The kind of shenanigans going on at TPHS are similar to those recently uncovered at other charter schools by the Detroit Free Press. The Free Press ran an entire series about accountability issues after a year long investigation. Not surprisingly, Spalding wrote a piece for the Mackinac Center criticizing the Free Press series. That controversy led the Michigan Department of Education to look further into the state’s charter schools. Just this week Grand Valley was put on notice as being at risk for suspension by the Michigan Board of Education for a number of oversight issues as well as low academic performance (Taylor Preparatory’s only academic report shows that 8.3% of their students were proficient in Social Studies). It’s not as if Grand Valley doesn’t know what is happening over at Taylor Preparatory High School. They typically have a representative at their board meetings. The representatives have been nice enough to bring the school GVSU stickers and a banner. For all of their “oversight” efforts, GVSU takes about 3% of the school’s per pupil foundation allowance. GVSU takes their cut before PrepNet gets their cut, an amount they haven’t disclosed as far as I can tell.
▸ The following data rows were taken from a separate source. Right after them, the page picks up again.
Lemma smooth_bounds (target lvl : Q) :
  0 <= target <= 1 -> 0 <= lvl <= 1 -> 0 <= smooth target lvl <= 1.
Proof.
  intros Ht Hl. destruct (Qlt_le_dec lvl target) as [H|H].
  - rewrite (smooth_rising _ _ H). lra.
  - rewrite (smooth_falling _ _ H). lra.
Qed.

Lemma _hideOverlay_icon (now : Q) (st : ext) :
  indicatorIcon (_hideOverlay now st) <> Recording.
Proof.
  intros H.
  destruct (_hideOverlay_fields now st) as (R & _).
  assert (E : exists s, _hideOverlay now st = _updateIndicator now s)
    by (eexists; reflexivity).
  destruct E as (s & E). rewrite E in H, R.
  apply _updateIndicator_recording_icon in H.
  destruct (_updateIndicator_overlay now s) as (_ & E2 & _).
  congruence.
Qed.

(** A reload of the recording document establishes the invariant from
    any state whose bars and smoothed level are in range. *)
Lemma _loadOverlayState_consistent (now : Q) (doc : document) (st : ext) :
  List.length (_bars st) = BAR_COUNT ->
  Forall heightOk (_bars st) ->
  0 <= _level st <= 1 ->
  consistent (_loadOverlayState now doc st).
Proof.
  intros Hlen Hbars Hlvl.
  pose proof (overlayLocals_level_bounds now doc) as Hb.
  unfold _loadOverlayState.
  destruct (recording (overlayLocals now doc)).
  - destruct (_showOverlay_fields now (startedAtMs (overlayLocals now doc))
                (set_levelTarget (level (overlayLocals now doc)) st))
      as (H1 & H2 & H3 & H4 & H5 & H6 & H7 & H8 & H9).
    assert (E3 : _level (set_levelTarget (level (overlayLocals now doc)) st) = _level st)
      by (destruct st; reflexivity).
    assert (E4 : _levelTarget (set_levelTarget (level (overlayLocals now doc)) st)
                 = level (overlayLocals now doc)) by (destruct st; reflexivity).
    assert (E8 : _bars (set_levelTarget (level (overlayLocals now doc)) st) = _bars st)
      by (destruct st; reflexivity).
    unfold consistent, coherent.
    rewrite H1, H2, H3, H4, H5, H6, H7, H8, H9, E3, E4, E8.
    repeat apply conj; auto; try discriminate; try tauto.
    match goal with
    | |- context [match ?x with Some _ => _ | None => _ end] => destruct x
    end; reflexivity.
  - destruct (_hideOverlay_fields now
                (set_levelTarget (level (overlayLocals now doc)) st))
      as (H1 & H2 & H3 & H4 & H5 & H6 & H7 & H8 & H9).
    pose proof (_hideOverlay_icon now
                  (set_levelTarget (level (overlayLocals now doc)) st)) as Hicon.
    assert (E8 : _bars (set_levelTarget (level (overlayLocals now doc)) st) = _bars st)
      by (destruct st; reflexivity).
    unfold consistent, coherent.
    rewrite H1, H2, H3, H4, H5, H6, H7, H8, H9, E8.
    repeat apply conj; auto; try discriminate; try lra; try tauto.
Qed.

Lemma _loadTrayState_overlay (now : Q) (doc : document) (st : ext) :
  sameOverlay (_loadTrayState now doc st) st.
Proof.
  unfold _loadTrayState.
  eapply sameOverlay_trans; [apply _updateIndicator_overlay|].
  destruct st. unfold sameOverlay. cbn. auto 10.
Qed.

Lemma _loadTrayState_consistent (now : Q) (doc : document) (st : ext) :
  consistent st -> consistent (_loadTrayState now doc st).
Proof.
  intros [Hc Hi]. split.
  - eapply coherent_same; [apply _loadTrayState_overlay | exact Hc].
  - destruct (_loadTrayState_overlay now doc st) as (_ & E & _). rewrite E.
    unfold _loadTrayState. rewrite _updateIndicator_recording_icon.
    destruct st; cbn; tauto.
Qed.

Lemma meterTimeout_consistent (now : Q) (st : ext) :
  isDue now (_meterTimerId st) = true ->
  consistent st -> consistent (meterTimeout now st).
Proof.
  intros Hdue [(H1 & H2 & H3 & H4 & H5 & H6 & H7 & H8 & H9) Hi].
  assert (Hrec : _recording st = true).
  { rewrite <- H2. unfold isDue in Hdue. destruct (_meterTimerId st); [reflexivity|discriminate]. }
  pose proof (smooth_bounds _ _ H7 H6) as Hs.
  pose proof (forEachBar_bounds
                (Math_max 0 (Math_min 1 (smooth (_levelTarget st) (_level st))))
                (_bars st) (clamp_bounds _) 0%nat) as Hb.
  pose proof (forEachBar_length
                (Math_max 0 (Math_min 1 (smooth (_levelTarget st) (_level st))))
                (_bars st) 0%nat) as Hl.
  unfold meterTimeout.
  destruct st as [bars r s l lt tr er e rc hk m c p ck stt lo ltr ov tv tt ic sp].
  cbn in *. subst r.
  unfold consistent, coherent. cbn.
  repeat apply conj; auto; try discriminate; try congruence; try tauto.
Qed.

Lemma clockTimeout_consistent (now : Q) (st : ext) :
  isDue now (_clockTimerId st) = true ->
  consistent st -> consistent (clockTimeout now st).
Proof.
  intros Hdue [(H1 & H2 & H3 & H4 & H5 & H6 & H7 & H8 & H9) Hi].
  assert (Hrec : _recording st = true).
  { apply H3. unfold isDue in Hdue. destruct (_clockTimerId st); [reflexivity|discriminate]. }
  unfold clockTimeout, _updateClock.
  destruct st as [bars r s l lt tr er e rc hk m c p ck stt lo ltr ov tv tt ic sp].
  cbn in *. subst r.
  unfold consistent, coherent.
  destruct s as [q|]; [destruct (Qiszero q)|]; cbn;
    repeat apply conj; auto; try discriminate; try tauto.
Qed.

Lemma set_loadOverlayTimerId_consistent (v : option Q) (st : ext) :
  consistent st -> consistent (set_loadOverlayTimerId v st).
Proof. destruct st. unfold consistent, coherent. cbn. tauto. Qed.

Lemma set_pollTimerId_consistent (v : option Q) (st : ext) :
  consistent st -> consistent (set_pollTimerId v st).
Proof. destruct st. unfold consistent, coherent. cbn. tauto. Qed.

Lemma set_loadTrayTimerId_consistent (v : option Q) (st : ext) :
  consistent st -> consistent (set_loadTrayTimerId v st).
Proof. destruct st. unfold consistent, coherent. cbn. tauto. Qed.

Lemma set_statusTimerId_consistent (v : option Q) (st : ext) :
  consistent st -> consistent (set_statusTimerId v st).
Proof. destruct st. unfold consistent, coherent. cbn. tauto. Qed.

Lemma consistent_ranges (st : ext) :
  consistent st ->
  List.length (_bars st) = BAR_COUNT /\ Forall heightOk (_bars st)
  /\ 0 <= _level st <= 1.
Proof.
  intros [(H1 & H2 & H3 & H4 & H5 & H6 & H7 & H8 & H9) Hi]. auto.
Qed.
I guess whatever is left is used to educate TPHS students.
What is clear in all of this is that the attack on public schools by the Mackinac Center and the Great Lakes Education Project (read my post about them here) is not about advocating for quality government or quality schools. It is about creating another revenue stream for guys like J.C. Huizenga. Who knows, maybe Spalding’s heart is in the right place and she doesn’t realize that she is just a pawn for a bunch of old rich white guys who live in the greater Grand Rapids area. Or, maybe she has aspirations of getting rich off students too.